Ana Ofak: AGENTS OF ABSTRACTION
(September 2019)


As the Cold War gained momentum in Europe, Tito’s break with Stalin led to Yugoslavia being expelled from the Cominform in 1948. Confronted with this new reality, the Yugoslav government decided to bridge the indeterminacy of its cultural politics through a creative strategy: it commissioned young artists and architects to draft the aesthetics of a non-Soviet form of socialism. Guided by abstraction and the idiom of modernism, four friends and later founders of the EXAT 51 collective—Vjenceslav Richter, Ivan Picelj, Zvonimir Radi?, and Aleksandar Srnec—gave shape to this endeavor.
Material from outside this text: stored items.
Lemma svgPath_follows_points_witness :
  let geo := computePageGeometry (Examples.pageWithMaxY 1000) in
  let pts := points Examples.highlighterStroke in
  nth_error pts 1 = Some (mkPoint 10 10 10) /\
  exists sx sy,
    nth_error (svgPath geo pts) 1 = Some (SvgL sx sy) /\
    Qabs (sx - (10 + xOffset geo) * COORD_SCALE) <= 1 # 200 /\
    Qabs (sy - (10 - yOffset geo) * COORD_SCALE) <= 1 # 200.
Proof.
  intros geo pts. split; [reflexivity|].
  exact (proj2 (svgPath_follows_points geo pts) 1%nat (mkPoint 10 10 10)
           eq_refl).
Defined.

Lemma toPdf_uniform_scale_and_flip_witness :
  let geo := computePageGeometry (Examples.pageWithMaxY 1000) in
  -213 <= 290 /\ px (toPdf (-213) 0 geo) <= px (toPdf 290 1000 geo) /\
  0 <= 1000 /\ py (toPdf 290 1000 geo) <= py (toPdf (-213) 0 geo) /\
  Qabs (px (toPdf 290 1000 geo) - px (toPdf (-213) 0 geo)
        - (290 - -213) * COORD_SCALE) <= 1 # 1000000.
Proof.
  intros geo.
  pose proof (toPdf_uniform_scale_and_flip (Examples.pageWithMaxY 1000)
                (-213) 0 290 1000)
    as (Hx & Hy & Hd).
  assert (H1 : -213 <= 290) by discriminate.
  assert (H2 : 0 <= 1000) by discriminate.
  split; [exact H1|]. split; [exact (Hx H1)|].
  split; [exact H2|]. split; [exact (Hy H2)|].
  refine (proj1 (Hd _ _ _ _ _)); try (split; discriminate); discriminate.
Defined.

(** ** Pages and notebooks *)

Lemma emitted_nothing (stroke : Stroke) (geo : PageGeometry) :
  isEraser (penType stroke) = true \/ (List.length (points stroke) < 2)%nat ->
  emitted stroke geo = [].
Proof.
  intros [H | H]; unfold emitted.
  - rewrite H. now destruct (List.length (points stroke) <? 2)%nat.
  - apply Nat.ltb_lt in H. now rewrite H.
Qed.

Lemma flat_map_nothing {A B : Type} (f : A -> list B) (l : list A) :
  Forall (fun v => f v = []) l -> flat_map f l = [].
Proof.
  induction 1 as [| v l Hv _ IH]; cbn; [reflexivity|]. now rewrite Hv, IH.
Qed.

Lemma Forall_filter {A : Type} (P : A -> Prop) (f : A -> bool) (l : list A) :
  Forall P l -> Forall P (filter f l).
Proof.
  intros H. rewrite Forall_forall in *. intros v Hv.
  apply filter_In in Hv. apply H, Hv.
Qed.

(** X7. A page none of whose strokes can be drawn (each is an eraser stroke
    or has fewer than 2 points) is rendered with the text operators only,
    on a page of 514pt by height * SCALE; with no text block either, it is
    a blank page, as the canonical empty page is. *)
Theorem undrawable_strokes_leave_text_only
    (textBlockOps : TextBlock -> PageGeometry -> list Operator)
    (page : Page) (backgroundPdf : option (list byte)) :
  Forall (fun s => isEraser (penType s) = true
                   \/ (List.length (points s) < 2)%nat)
         (flat_map strokes (layers page)) ->
  let out := annotation (renderPageToPdf textBlockOps page backgroundPdf) in
  operators out
  = flat_map (fun tb => textBlockOps tb (computePageGeometry page))
      (textBlocks page) /\
  fst (pageSize out) == 514 /\
  snd (pageSize out) == height page * SCALE /\
  (textBlocks page = [] -> operators out = []).
Proof.
  intros Hall out.
  assert (Hops : operators out
                 = flat_map (fun tb => textBlockOps tb (computePageGeometry page))
                     (textBlocks page)).
  { assert (Hnone : forall f : Stroke -> bool,
               flat_map (fun s => strokeOps s (computePageGeometry page))
                 (filter f (allStrokes page)) = []).
    { intros f. apply flat_map_nothing, Forall_filter.
      eapply Forall_impl; [|exact Hall].
      intros s Hs. rewrite strokeOps_emitted. now apply emitted_nothing. }
    unfold out. cbn [renderPageToPdf annotation].
    rewrite renderAnnotation_push. cbn [operators pushOperators addPage app].
    now rewrite !Hnone. }
  split; [exact Hops|].
  assert (Hsize : pageSize out
                  = (RM_SCREEN_WIDTH_PX * COORD_SCALE, height page * SCALE))
    by apply renderAnnotation_pageSize.
  rewrite Hsize. cbn [fst snd].
  split; [reflexivity|]. split; [reflexivity|].
  intros Hnil. rewrite Hops, Hnil. reflexivity.
Qed.

Lemma undrawable_strokes_leave_text_only_witness :
  let out := annotation
               (renderPageToPdf Examples.heading Examples.erasedPage None) in
  Forall (fun s => isEraser (penType s) = true
                   \/ (List.length (points s) < 2)%nat)
    (flat_map strokes (layers Examples.erasedPage)) /\
  List.length (flat_map strokes (layers Examples.erasedPage)) = 3%nat /\
  operators out
  = [DrawText "Ti"
       (px (toPdf (-600) 100 (computePageGeometry Examples.erasedPage)))
       (py (toPdf 0 100 (computePageGeometry Examples.erasedPage)))
       18 true (mkRGB 0 0 0)] /\
  fst (pageSize out) == 514 /\
  snd (pageSize out) == 1872 * SCALE.
Proof.
  intros out.
  assert (Hall : Forall (fun s => isEraser (penType s) = true
                                  \/ (List.length (points s) < 2)%nat)
                   (flat_map strokes (layers Examples.erasedPage))).
  { constructor; [left; reflexivity|].
    constructor; [right; cbn; lia|].
    constructor; [left; reflexivity | constructor]. }
  pose proof (undrawable_strokes_leave_text_only Examples.heading
                Examples.erasedPage None Hall)
    as (Hops & Hw & Hh & _).
  split; [exact Hall|]. split; [reflexivity|].
  split; [exact Hops|]. split; [exact Hw | exact Hh].
Defined.

Lemma copiedFrom_length {A : Type} (fileOf : nat -> Page -> A)
    (pages : list Page) :
  forall i, List.length (copiedFrom fileOf i pages) = List.length pages.
Proof.
  induction pages as [| page rest IH]; intros i; cbn; [reflexivity|].
  now rewrite IH.
Qed.

Lemma copiedFrom_nth {A : Type} (fileOf : nat -> Page -> A)
    (pages : list Page) :
  forall (i k : nat) (page : Page),
    nth_error pages k = Some page ->
    nth_error (copiedFrom fileOf i pages) k = Some (fileOf (i + k)%nat page).
Proof.
  induction pages as [| page0 rest IH]; intros i k page Hk.
  - destruct k; discriminate.
  - destruct k as [| k]; cbn in Hk |- *.
    + inversion Hk; subst. now rewrite Nat.add_0_r.
    + rewrite (IH (S i) k page Hk). do 2 f_equal. lia.
Qed.

Section NotebookFacts.

Variable textBlockOps : TextBlock -> PageGeometry -> list Operator.
Variable backgroundPages : list byte -> option nat.
Variable renderThrows : Page -> option Thrown.
Variable backgroundPdfs : list (option (list byte)).

Local Abbreviation fileOf :=
  (fun (k : nat) (page : Page) =>
     filePages backgroundPages
       (renderPageToPdf textBlockOps page (entryAt backgroundPdfs k))).

Lemma renderNotebookLoop_returns (pages : list Page) :
  Forall (fun page => renderThrows page = None) pages ->
  forall i outputDoc,
    renderNotebookLoop textBlockOps backgroundPages renderThrows i pages
      backgroundPdfs outputDoc
    = inr (outputDoc ++ List.concat (copiedFrom fileOf i pages)).
Proof.
  induction 1 as [| page rest Hpage Hrest IH]; intros i outputDoc;
    cbn [renderNotebookLoop copiedFrom List.concat].
  - now rewrite app_nil_r.
  - unfold renderPageFile. rewrite Hpage, IH, <- app_assoc. reflexivity.
Qed.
At the onset of the 1950s, they produced exhibitions at home as well as developed Yugoslav pavilions for trade fairs in the West, already arguing the case for the possibility of a non-aligned socialism. Agents of Abstraction frames this liaison of socialist cultural politics and modernist artistic practice by interlinking ideas of decentralization, experiments in state-funded arts and architecture, non-representational forms, and self-reliance. The cultural and geopolitical contexts the book revisits from a new perspective are accompanied by rare visual material, much of which appears in print for the first time.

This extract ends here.